This is a nice collection of real stories and events that show how change, risk, incentives, and expectations play out in real life. How obvious improvements can take a long time to catch on, how incentives affect what people do, how even smart people can miss clear risks, and how even big achievements can feel normal once they happen.
Lots of interesting little lessons, give it a read.
One of the strongest forces in the world is the urge to keep doing things as you’ve always done them, because people don’t like to be told they’ve been doing things wrong.
Incentives drive everything, and most of us underestimate what we’d be willing to do if the incentives were right.
Irrational trends rarely follow rational timelines.
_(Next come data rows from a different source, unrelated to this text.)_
(** Every step of the contract is a step of the client. *)
Lemma sim_step cmd c s s' : sim c s -> astep cmd s = Some s' -> exists c', cstep cmd c = Ret c' /\ sim c' s'.
Proof.
  intros Hs Ha. destruct cmd as [f|h f|h f|h|h|h]; cbn [astep] in Ha.
  { injection Ha as <-. by apply sim_new. }
  all: destruct (live s h) as [x|] eqn:Hx; [|done]; cbn in Ha.
  5: { injection Ha as <-. by apply (sim_free c s h x). }
  all: destruct (live_handle c s h x Hs Hx) as (l & Hl & Hox & Hshow);
    destruct (load_shown c h l x Hl Hshow) as (Eh & o & Eo & Eof & Hin); cbn [cstep]; rewrite ?Eh; cbn [mbind Outcome_bind].
  - destruct (decide _) as [Hk|]; [|done]. injection Ha as <-. eexists. split; [done|].
    pose proof Hshow as (Hf & Hof & Hi). apply (sim_write c s h l x); try done.
    + eapply changes_weaken; [|apply (setFields_changes _ _ _ (kindOf x.1)); [by left|done]]. intros y ->%list_elem_of_singleton. left.
    + destruct Hf as (o1 & Ho1 & Hk1 & Hi1). unfold load in Eo. rewrite Ho1 in Eo, Hi. injection Eo as ->.
      assert (Hch : changes_only [l] (cl_mem c) (setFields l f (cl_mem c))).
      { apply (setFields_changes _ _ _ (kindOf x.1)); [right; by exists o|done]. }
      split_and!.
      * cbn [fst]. rewrite Hk. eapply formed_grows; [by eapply changes_prefix|]. by exists o.
      * by rewrite (setFields_lookup _ _ _ o).
      * cbn [snd]. destruct x.2 as [g|]; [|done]. destruct Hi as (l' & El & Eg). exists l'. cbn in El.
        rewrite (setFields_lookup _ _ _ o) by done. cbn. split; [done|]. destruct Hch as [_ Hch]. rewrite Hch; [done|].
        intros ->%list_elem_of_singleton. destruct (innerKind (kindOf x.1)); [|congruence].
        destruct Hi1 as (l2 & o2 & E2 & Hne & _). congruence.
  - destruct (decide _) as [Hk|]; [|done]. injection Ha as <-. destruct (Hin _ Hk) as (l' & o' & Ei & Hfoot & Hne & Eo' & Ek & _).
    rewrite Ei. cbn [mbind Outcome_bind]. eexists. split; [done|].
    unfold load in Eo'. destruct (cl_mem c !! l') as [o2|] eqn:E2; [|done]. injection Eo' as ->.
    assert (Hch : changes_only [l'] (cl_mem c) (setFields l' f (cl_mem c))).
    { apply (setFields_changes _ _ _ (kindOf f)); [right; by exists o'|done]. }
    apply (sim_write c s h l x); try done.
    + eapply changes_weaken; [|exact Hch]. by intros y ->%list_elem_of_singleton.
    + pose proof Hshow as (Hf & Hof & _). destruct Hch as [Hsh Hch]. split_and!.
      * cbn [fst]. eapply formed_grows; [|exact Hf]. by rewrite Hsh.
      * rewrite Hch; [done|]. intros ->%list_elem_of_singleton. done.
      * cbn [snd]. exists l'. rewrite (setFields_lookup _ _ _ o') by done. split; [|done].
        rewrite Hch by (by intros ->%list_elem_of_singleton). unfold inner, load in Ei. rewrite Eh in Ei. cbn in Ei.
        destruct (cl_mem c !! l) as [o3|]; [|done]. cbn in Ei |- *. destruct (o_inner o3); [|done]. by injection Ei as ->.
  - injection Ha as <-. rewrite Eo. cbn [mbind Outcome_bind]. eexists. split; [done|]. rewrite Eof. by apply (sim_read c s h x).
  - destruct x.2 as [g|] eqn:Eg; [|done]. injection Ha as <-. pose proof Hshow as (Hf & _ & Hi).
    destruct (innerKind (kindOf x.1)) as [k'|] eqn:Ek.
    + destruct (Hin k' eq_refl) as (l' & o' & Ei & _ & _ & Eo' & _ & Hg). rewrite Ei. cbn [mbind Outcome_bind]. rewrite Eo'.
      cbn [mbind Outcome_bind]. eexists. split; [done|]. rewrite (Hg g eq_refl). by apply (sim_read c s h x).
    + exfalso. destruct Hf as (o1 & Ho1 & _ & Hn). rewrite Ek in Hn. rewrite Eg in Hi. destruct Hi as (l' & El & _).
      rewrite Ho1 in El. cbn in El. congruence.
Qed.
Unsustainable things can last longer than you think
Every time you uncover a new talent you’re proud of, temper your thrill with the acceptance that other people who want to win as badly as you probably aren’t far behind.
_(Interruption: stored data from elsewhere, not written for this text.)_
(* ===== verification/ReflectDynamic.v ===== *)
(** * Reflecting on dynamic values

    The value of an [interface{}] field, or what a conversion to unstructured
    returns, is a dynamic value: reflection shows it unchanged, but for the Go
    types of its numbers.  Integers become [int64], floats [float64]. *)
From S2P Require Import Prelude GoLib GoFloat Value ValueOrder Schema TypedHelpers GoReflect JsonTag ReflectCache.
From S2P Require Import ReflectCacheSpec ValueReflect ReflectSpec.

(** The unsigned kinds that reflection reads with [Uint]. *)
Definition unsigned (k : IntKind) : bool := match k with KUint | KUint32 | KUint16 | KUint8 => true | _ => false end.

Fixpoint shown (v : value) : value :=
  match v with
  | VInt k i => VInt KInt64 (if unsigned k then to_int64 i else i)
  | VFloat32 f => VFloat64 f
  | VList l => VList (map shown l)
  | VMap m => VMap (map (fun kv => (kv.1, shown kv.2)) m)
  | v => v
  end.

(** No uint64, which reflection refuses, and maps whose keys are distinct. *)
Fixpoint reflectable (v : value) : bool :=
  match v with
  | VInt KUint64 _ => false
  | VList l => forallb reflectable l
  | VMap m => bool_decide (NoDup (assoc_keys m)) && forallb (fun kv => reflectable kv.2) m
  | _ => true
  end.

(** The types that dynamic values have. *)
Definition builtin (t : GoType) : bool :=
  match t with
  | TBool | TInt _ | TFloat32 | TFloat64 | TString | TInterface | TSlice TInterface | TMap TString TInterface => true
  | _ => false
  end.

Section Dynamic.
Context {Pg : GoProgram} {J : GoJson}.
Hypothesis shallow : forall t, Type_Kind t = KdStruct -> inlineWithin 2 t = true.
(** Types that are not declared have no methods. *)
Hypothesis no_methods : forall t, builtin t = true -> converts t = false.

Abbreviation forms n := (fun r u => Unstructured n r = Ret u).

Lemma presents_plain (R : valueReflect -> value -> Prop) v d k u :
  converts (rv_type v) = false -> dereference v = Ret d -> kind d = Ret k ->
  (forall parent, R (mkValueReflect parent d k) u) -> presents R v u.
Proof.
  intros Hc Ed Ek HR c parent Hown. rewrite (mustReuse_presented shallow) by done. unfold presented. rewrite Hc. cbn.
  rewrite Ed. cbn. rewrite Ek. cbn. eexists. split; [done|apply HR].
Qed.

Lemma map_fst_zip {A B} (f : A -> B) (m : list (string * A)) : zip (m.*1) (f <$> m.*2) = (fun kv => (kv.1, f kv.2)) <$> m.
Proof. induction m as [|[k x] m IH]; [done|]. cbn. by rewrite IH. Qed.

Lemma dynamic_body n v b :
  (height v < S n)%nat -> reflectable v = true -> v <> VNull ->
  (forall c a, (height c < n)%nat -> reflectable c = true -> presents (forms n) (mkRV TInterface (toIface (goVal c)) a) (shown c)) ->
  exists k, kind (mkRV (goVal v).1 (goVal v).2 b) = Ret k /\
    forall parent, Unstructured (S n) (mkValueReflect parent (mkRV (goVal v).1 (goVal v).2 b) k) = Ret (shown v).
Proof.
  intros Hh Hr Hn IH. assert (HR : forall r u, forms n r u -> Unstructured n r = Ret u) by done.
  destruct v as [|x|k i|f|f|s|l|m]; try done; try (eexists; split; [done|]; intros parent; reflexivity).
  - destruct k; try done; (eexists; split; [done|]; intros parent; reflexivity).
  - exists listType. split; [done|]. intros parent.
    apply (list_agrees (forms n) (Unstructured n) HR parent (mkRV (goVal (VList l)).1 (goVal (VList l)).2 b)
      (map (fun x => toIface (goVal x)) l) (map shown l)); [done..|].
    cbn [goVal fst snd rv_type Type_Elem]. apply Forall2_fmap, Forall_Forall2_diag, Forall_forall. intros x Hx.
    cbn [reflectable] in Hr. rewrite forallb_Forall, Forall_forall in Hr. apply IH; [|by apply Hr].
    pose proof (height_child x (VList l) Hx). lia.
  - exists mapType. split; [done|]. intros parent. cbn [reflectable] in Hr. apply andb_true_iff in Hr as [N%bool_decide_eq_true Hr].
    set (gm := map (fun kv : string * value => (kv.1, toIface (goVal kv.2))) m).
    assert (Ek : gm.*1 = m.*1) by (unfold gm; rewrite <-list_fmap_compose; by apply list_fmap_ext).
    destruct (map_agrees (forms n) (Unstructured n) HR parent (mkRV (goVal (VMap m)).1 (goVal (VMap m)).2 b)
      gm (shown <$> m.*2)) as [E _]; [done|done| | |].
    + unfold assoc_keys. by rewrite Ek.
    + cbn [goVal fst snd rv_type Type_Elem]. unfold gm. rewrite <-list_fmap_compose. apply Forall2_fmap, Forall_Forall2_diag, Forall_forall. intros [k x] Hx.
      rewrite forallb_Forall, Forall_forall in Hr. apply IH; [|by apply (Hr (k, x))].
      pose proof (height_child x (VMap m)) as Hc. cbn [fst snd]. ospecialize (Hc _); [by apply list_elem_of_fmap_2' with (k, x)|]. lia.
    + cbn [Unstructured shown]. rewrite E. by rewrite Ek, map_fst_zip.
Qed.

(** Reflection shows a dynamic value, whether reached through an interface or directly. *)
Lemma dynamic_shown n v :
  (height v < n)%nat -> reflectable v = true ->
  (forall a, presents (forms n) (mkRV TInterface (toIface (goVal v)) a) (shown v)) /\
  (forall a, presents (forms n) (mkRV (goVal v).1 (goVal v).2 a) (shown v)).
Proof.
  revert v. induction n as [|n IH]; intros v Hh Hr; [lia|].
  assert (v = VNull \/ v <> VNull) as [-> |Hn] by (destruct v; auto).
  { split; intros; by eapply (presents_plain _ _ _ nullType); [apply no_methods|done|done|done..]. }
  assert (Hbody : forall a, exists k, kind (mkRV (goVal v).1 (goVal v).2 a) = Ret k /\
    forall parent, Unstructured (S n) (mkValueReflect parent (mkRV (goVal v).1 (goVal v).2 a) k) = Ret (shown v)).
  { intros a. apply dynamic_body; try done. intros c a' Hc Hrc. by apply IH. }
  assert (Hb : builtin (goVal v).1 = true) by (by destruct v).
  split; intros a.
  - destruct (Hbody false) as (k & Ek & Hu). replace (toIface (goVal v)) with (GIface (goVal v).1 (goVal v).2) by (by destruct v).
    by eapply (presents_plain _ _ (mkRV (goVal v).1 (goVal v).2 false) k); [apply no_methods|done|..].
  - destruct (Hbody a) as (k & Ek & Hu).
    by eapply (presents_plain _ _ (mkRV (goVal v).1 (goVal v).2 a) k); [apply no_methods|by apply dereference_goVal|..].
Qed.
End Dynamic.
Every goal you dream about has a downside that’s easy to overlook
There’s a powerful urge to think risk is something that happens to other people. Other people get unlucky, other people make dumb decisions, other people get swayed by the seduction of greed and fear. But you? Me? No, never us. False confidence makes the eventual reality all the more shocking.
Some are more susceptible to risk than others, but no one is exempt from being humbled.
PS:
I was thinking, if we could have a dedicated thread for sharing interesting quotes that we come across.